The selective eosinophilia characteristic of asthma and parasite infections appears to be dependent on the production of interleukin-5 (IL-5) by activated T lymphocytes; however, little is known about IL-5 gene regulation. In the present study, a comparison was made of the basic mechanisms regulating mRNA levels for IL-5 and four other lymphokines that are coordinately expressed in the Th2 clone D10.G4.1 in response to concanavalin A (Con A) stimulation. Northern blot and nuclear run-off analyses indicated that IL-5 and IL-4 mRNA levels are primarily regulated at the transcriptional level.

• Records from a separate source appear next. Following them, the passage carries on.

(* ===== verification/Metadata.v ===== *)
(** * Metadata download ([src/metadata.rs])

    One fetch from one peer: failure-cache lookups, TCP connect, the two
    handshakes, the piece loop, hash validation and parsing, under one
    deadline.  The peer and the network are a script of replies; a [Waiting]
    reply or an exhausted message list is the point at which the deadline
    strikes.  The message codecs, SHA-1, bencode and UTF-8 decoding belong to
    third-party crates and are parameters. *)

From S2P Require Import Prelude Net Types FailureCache Race.

Local Open Scope Z_scope.

(** ** Vocabulary *)

Inductive MetadataFetchFailure :=
  | FConnect | FNoExtension | FSend | FSizeLimit | FSha1 | FParse | FReject | FOther.
#[global] Instance MetadataFetchFailure_eq_dec : EqDecision MetadataFetchFailure.
Proof. solve_decision. Defined.

Inductive MetadataTimeoutStage :=
  | ConnectHandshake | ExtensionHandshakeSend | ExtensionHandshakeReceive | PieceRequestSend
  | PieceReceive | Validation | TcpConnect | BaseHandshake.
#[global] Instance MetadataTimeoutStage_eq_dec : EqDecision MetadataTimeoutStage.
Proof. solve_decision. Defined.

(** [stage as u8] *)
Definition stage_index (s : MetadataTimeoutStage) : Z :=
  match s with
  | ConnectHandshake => 0 | ExtensionHandshakeSend => 1 | ExtensionHandshakeReceive => 2
  | PieceRequestSend => 3 | PieceReceive => 4 | Validation => 5 | TcpConnect => 6 | BaseHandshake => 7
  end.

Definition from_index (index : Z) : MetadataTimeoutStage :=
  match index with
  | 0 => ConnectHandshake | 1 => ExtensionHandshakeSend | 2 => ExtensionHandshakeReceive
  | 3 => PieceRequestSend | 4 => PieceReceive | 6 => TcpConnect | 7 => BaseHandshake
  | _ => Validation
  end.

Inductive MetadataConnectionError :=
  | CRefused | CReset | CAborted | CClosed | CTimeout | CInvalidHandshake | CInfoHashMismatch
  | CIoOther | COther.

(** The error kinds of [std::io] and of the peer library that the code tells
    apart. *)
Inductive ErrorKind := ConnectionRefused | ConnectionReset | ConnectionAborted | UnexpectedEof | TimedOut | OtherKind.
Inductive PeerError := PIo (kind : ErrorKind) | PConnectionClosed | PTimeout | PInvalidHandshake | PInfoHashMismatch | POther.

Definition connection_error_category (error : PeerError) : MetadataConnectionError :=
  match error with
  | PIo kind =>
      match kind with
      | ConnectionRefused => CRefused
      | ConnectionReset => CReset
      | ConnectionAborted => CAborted
      | UnexpectedEof => CClosed
      | TimedOut => CTimeout
      | OtherKind => CIoOther
      end
  | PConnectionClosed => CClosed
  | PTimeout => CTimeout
  | PInvalidHandshake => CInvalidHandshake
  | PInfoHashMismatch => CInfoHashMismatch
  | POther => COther
  end.

(** Decoded peer messages. *)
Inductive Message := Extended (id : Z) (payload : list Z) | OtherMessage.
Inductive MetadataMessageType := MRequest | MData | MReject | MUnknown.
#[global] Instance MetadataMessageType_eq_dec : EqDecision MetadataMessageType.
Proof. solve_decision. Defined.
Record MetadataMessage := mkMeta { mm_type : MetadataMessageType; mm_piece : Z; mm_data : option (list Z) }.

Regulation of IL-3, IL-6, and IL-10 mRNA levels involved control of mRNA stability and transcription. These three mRNAs were stabilized by cycloheximide (CHX). De novo protein synthesis was obligatory for IL-5 gene transcription and was also required for maximal transcription of the IL-4 and IL-10 genes. Expression of the IL-5, IL-6, and IL-10 genes was resistant to cyclosporine A (CsA), whereas IL-3 and IL-4 gene expression was completely inhibited, indicating the involvement of different signalling pathways in the regulation of these genes. The results indicate that the IL-5 gene and each of the other genes studied are independently regulated, providing the possibility of non-coordinate expression in vivo depending on the nature of the signals received during T cell activation.